KREMITZ/MZ. - "Heute haben wir in Holzdorf Zettel ausgelegt, damit sich noch weitere Helfer melden", erzählt Karsten Pirwitz von der Feuerwehr Kremitz. Er kommt mit Frank Torger vom Landesbetrieb für Hochwasserschutz und Wasserwirtschaft (LHW) gerade von einem Kontrollgang auf dem Kremitzer Deichabschnitt zurück. "Da gab es eine Sickerstelle, aber nichts Prekäres", sagt der Fachmann.
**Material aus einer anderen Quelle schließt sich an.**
(* ===== verification/Database.v ===== *)
(** * The local database ([crates/syncthing-sync/src/database.rs])

    [LocalDatabase] is the trait of the source as a type class: readers return
    a [result], writers a [result] and the next state.  [LocalDatabaseLaws] is
    what the components above rely on, stated against an abstract view (per
    folder, a finite map from names to file metadata and a sequence counter);
    [MemoryDatabase] implements it.  [FileSystemDatabase] is the persistent
    implementation: the JSON files of a folder are a map from file names to the
    metadata they hold, next to the in-memory cache. *)

From S2P Require Import Prelude Core.

(** Errors of the sync engine ([error.rs]); messages are dropped, the variant
    and the path or offset are kept. *)
Inductive SyncError :=
| SyncIo
| SyncCore
| SyncScan (folder : str)
| SyncPull (path : str)
| SyncDatabase
| SyncFolderNotFound (folder : str)
| SyncFileNotFound (path : str)
| SyncIndex
| SyncConflict (path : str)
| SyncChecksumMismatch (offset : Z)
| SyncTimeout
| SyncCancelled
| SyncConfig
| SyncOther.

Definition sync_error_is_temporary (e : SyncError) : bool :=
  match e with
  | SyncIo | SyncTimeout | SyncPull _ => true
  | _ => false
  end.

Abbreviation Res A := (result SyncError A).

(** ** The trait *)
Class LocalDatabase (DB : Type) := {
  get_file : DB -> str -> str -> Res (option FileInfo);
  get_folder_files : DB -> str -> Res (list FileInfo);
  update_file : DB -> str -> FileInfo -> Res unit * DB;
  update_files : DB -> str -> list FileInfo -> Res unit * DB;
  delete_file : DB -> str -> str -> Res unit * DB;
  has_file : DB -> str -> str -> Res bool;
  get_folder : DB -> str -> Res (option Folder);
  update_folder : DB -> Folder -> Res unit * DB;
  get_needed_files : DB -> str -> Z -> Res (list FileInfo);
  check_globals : DB -> str -> str -> Res (list FileInfo);
  get_sequence : DB -> str -> Res Z;
  increment_sequence : DB -> str -> Res Z * DB;
  reset_sequence : DB -> str -> Res unit * DB;
  get_folder_index_meta : DB -> str -> Res (option (IndexID * Z));
  update_folder_index_meta : DB -> str -> IndexID -> Z -> Res unit * DB;
}.

(** What a database promises.  [db_inv] is its representation invariant; every
    writer preserves it and changes the view exactly as stated. *)
Class LocalDatabaseLaws (DB : Type) `{LocalDatabase DB} := {
  db_inv : DB -> Prop;
  db_files : DB -> str -> gmap str FileInfo;
  db_seq : DB -> str -> Z;
  db_meta : DB -> str -> option (IndexID * Z);
  law_names : forall s fo n f, db_inv s -> db_files s fo !! n = Some f -> name f = n;
  law_get_file : forall s fo n, db_inv s -> get_file s fo n = Ok (db_files s fo !! n);
  law_get_folder_files : forall s fo, db_inv s ->
    exists l, get_folder_files s fo = Ok l /\ l ≡ₚ (map_to_list (db_files s fo)).*2;
  law_get_needed : forall s fo since, db_inv s ->
    exists l, get_needed_files s fo since = Ok l /\
      l ≡ₚ filter (fun f => since < sequence f) (map_to_list (db_files s fo)).*2;
  law_update_file : forall s fo f, db_inv s ->
    exists s', update_file s fo f = (Ok tt, s') /\ db_inv s' /\
      db_files s' fo = <[name f := f]> (db_files s fo) /\
      (forall fo', fo' <> fo -> db_files s' fo' = db_files s fo') /\
      (forall fo', db_seq s' fo' = db_seq s fo') /\ (forall fo', db_meta s' fo' = db_meta s fo');
  law_update_files : forall s fo fs, db_inv s ->
    exists s', update_files s fo fs = (Ok tt, s') /\ db_inv s' /\
      db_files s' fo = fold_left (fun m f => <[name f := f]> m) fs (db_files s fo) /\
      (forall fo', fo' <> fo -> db_files s' fo' = db_files s fo') /\
      (forall fo', db_seq s' fo' = db_seq s fo') /\ (forall fo', db_meta s' fo' = db_meta s fo');
  law_delete_file : forall s fo n, db_inv s ->
    exists s', delete_file s fo n = (Ok tt, s') /\ db_inv s' /\
      db_files s' fo = base.delete n (db_files s fo) /\
      (forall fo', fo' <> fo -> db_files s' fo' = db_files s fo') /\
      (forall fo', db_seq s' fo' = db_seq s fo') /\ (forall fo', db_meta s' fo' = db_meta s fo');
  law_get_sequence : forall s fo, db_inv s -> get_sequence s fo = Ok (db_seq s fo);
  law_increment_sequence : forall s fo, db_inv s ->
    exists s', increment_sequence s fo = (Ok (wrap 64 (db_seq s fo + 1)), s') /\ db_inv s' /\
      db_seq s' fo = wrap 64 (db_seq s fo + 1) /\
      (forall fo', fo' <> fo -> db_seq s' fo' = db_seq s fo') /\
      (forall fo', db_files s' fo' = db_files s fo') /\ (forall fo', db_meta s' fo' = db_meta s fo');
  law_reset_sequence : forall s fo, db_inv s ->
    exists s', reset_sequence s fo = (Ok tt, s') /\ db_inv s' /\ db_seq s' fo = 0 /\
      (forall fo', fo' <> fo -> db_seq s' fo' = db_seq s fo') /\
      (forall fo', db_files s' fo' = db_files s fo') /\ (forall fo', db_meta s' fo' = db_meta s fo');
  law_get_meta : forall s fo, db_inv s -> get_folder_index_meta s fo = Ok (db_meta s fo);
  law_update_meta : forall s fo id m, db_inv s ->
    exists s', update_folder_index_meta s fo id m = (Ok tt, s') /\ db_inv s' /\
      db_meta s' fo = Some (id, m) /\
      (forall fo', fo' <> fo -> db_meta s' fo' = db_meta s fo') /\
      (forall fo', db_files s' fo' = db_files s fo') /\ (forall fo', db_seq s' fo' = db_seq s fo');
}.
"Wir müssen die aktiven Leute auch mal entlasten können", erklärt Pirwitz den Sinn der Zettelaktion mit dem Aufruf. "Ganz Kremitz sind ja nur 65 Einwohner und wir sind 14 Feuerwehrkameraden." Irgendwann sind die Kräfte auch mal erschöpft, sagt Pirwitz. "Den Leuten im Ort liegen die Nerven inzwischen blank. Wir können langsam kein Wasser mehr sehen." Wer Urlaub hat, weiß er, "traut sich schon gar nicht wegzufahren, weil das Wasser im Keller steht und Schlimmeres passieren könnte." Er kenne eine Familie im Ort, die sich eine weite Reise zusammengespart habe. Er mag sich nicht ausmalen, "was die sich für Gedanken machen" angesichts der Hochwassersituation. "Wir kümmern uns natürlich mit ums Haus."
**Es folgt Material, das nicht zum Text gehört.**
(* ===== verification/Merge.v ===== *)
(** * Three-way text merge ([crates/syncthing-sync/src/merge.rs])

    [TextDiff::from_lines] belongs to the [similar] crate and is a parameter:
    a function from two texts to the list of its operations, each with the old
    and new line ranges.  Slicing out of range panics in Rust, which is the
    [Panic] outcome here; the main loop takes fuel, and termination is proved
    or refuted for every fuel. *)

From S2P Require Import Prelude.

Local Open Scope nat_scope.

Record MergeResult := mkMergeResult {
  content : str;
  has_conflicts : bool;
  conflict_count : nat;
}.

(** [s.split_inclusive('\n')] *)
Fixpoint split_lines (s : str) : list str :=
  match s with
  | [] => []
  | c :: s' =>
      if decide (c = "010"%char) then [c] :: split_lines s'
      else match split_lines s' with
           | [] => [[c]]
           | l :: ls => (c :: l) :: ls
           end
  end.

(** One operation of a diff with its [old_range()] and [new_range()]. *)
Inductive DiffTag := DiffEqual | DiffDelete | DiffInsert | DiffReplace.

Record DiffOp := mkDiffOp {
  op_tag : DiffTag;
  old_start : nat;
  old_end : nat;
  new_start : nat;
  new_end : nat;
}.

Record Edit := mkEdit {
  start : nat;
  end_ : nat;
  lines : list str;
}.

(** [v[a..b]]; [None] when Rust panics. *)
Definition slice {A : Type} (a b : nat) (v : list A) : option (list A) :=
  if bool_decide (a <= b <= length v) then Some (take (b - a) (drop a v)) else None.

Fixpoint from_diff_loop (ops : list DiffOp) (side_lines : list str) : option (list Edit) :=
  match ops with
  | [] => Some []
  | op :: rest =>
      if bool_decide (old_start op = new_start op /\ old_end op = new_end op) &&
         match op_tag op with DiffEqual => true | _ => false end
      then from_diff_loop rest side_lines
      else
        let+ ls := slice (new_start op) (new_end op) side_lines in
        let+ edits := from_diff_loop rest side_lines in
        Some (mkEdit (old_start op) (old_end op) ls :: edits)
  end.

(** [Edit::from_diff] *)
Definition from_diff (ops : list DiffOp) (side : str) : option (list Edit) :=
  from_diff_loop ops (split_lines side).

Definition overlaps (le re : Edit) : bool :=
  (start le <? end_ re) && (start re <? end_ le).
Genau um 13 Uhr lässt der Kremitzer Wehrleiter Mike Kuhrmann durch die Wittenberger Leitstelle die Feuerwehrsirene im Ort auslösen. Zuvor hat er jedoch Familien im Ort schon angerufen und beruhigt: Wenn ihr die Sirene hört, ist es nichts Dramatisches. "Wir müssen nur die eine Quellkade" - so nennt sich der Verbau aus Sandsäcken an einer Sickerstelle, um Gegendruck zu erzeugen - "erhöhen und verstärken. Mehr nicht." Die Feuerwehrleute, die um diese Zeit zu Hause sind, hat er bereits allesamt verständigt. "Wir müssen aber die Sirene auslösen lassen, sonst sind wir nicht versichert", begründet Kuhrmann die Alarmierung, von der eigentlich schon alle wissen.

Seit dem späten Vormittag haben Mitarbeiter des Herzberger Unternehmens Melibau eine Auffahrt zur Deichkrone verstärkt. Und zwar gleich hinter Kremitz, da, wo im Oktober die Boote von DRK und Lebensrettungsgesellschaft angelegt hatten, um Sandsäcke zu Sickerstellen zu transportieren. Seit damals kommen die Helfer nur über den Damm an solche Punkte heran. Oder übers Wasser. Doch Boote stehen jetzt nicht zur Verfügung, resümiert Pirwitz. Deshalb werde die Deichauffahrt ertüchtigt, damit der Multicar mit den Sandsäcken auch die Richtung nach links einschlagen kann. Ohne diese Schotter-Kies-Aufschüttung von Melibau würde das Fahrzeug einsinken oder gar umstürzen. Den noch aus DDR-Zeiten stammenden Kleintransporter mit der praktischen Ladefläche stellt, wie schon bei den Fluteinsätzen 2002 und vor drei Monaten, der Kremitzer Norbert Walter zur Verfügung. Auch einen Radlader übrigens. Beide Maschinen sind im Moment unverzichtbare Hilfsmittel beim Ringen um die Sicherheit an den Kremitzer Deichen. "Der dritte Fluteinsatz jetzt, dann gehen wir beide in Rente", scherzt Walter. Gerade hat er mit seinem Radlader, den er damit auch meint, ein großes Bündel Sandsäcke zum Spielplatz gebracht. Bevor die Feuerwehrleute an die zu verstärkende Quellkade können, heißt es, Säcke zu füllen. "Die weißen Plastesäcke müssen gegen die normalen Jutesäcke ausgetauscht werden", erläutert Wehrleiter Mike Kuhrmann. "Die können kein Wasser aufnehmen und könnten weggeschoben werden."

"Ich bin viel unterwegs, von Cottbus bis Bernburg", sagt Karsten Pirwitz, "überall neben den Straßen sieht man nur noch Wasser. Die einzige Hoffnung der Leute ist, dass mit den Deichen nichts passiert."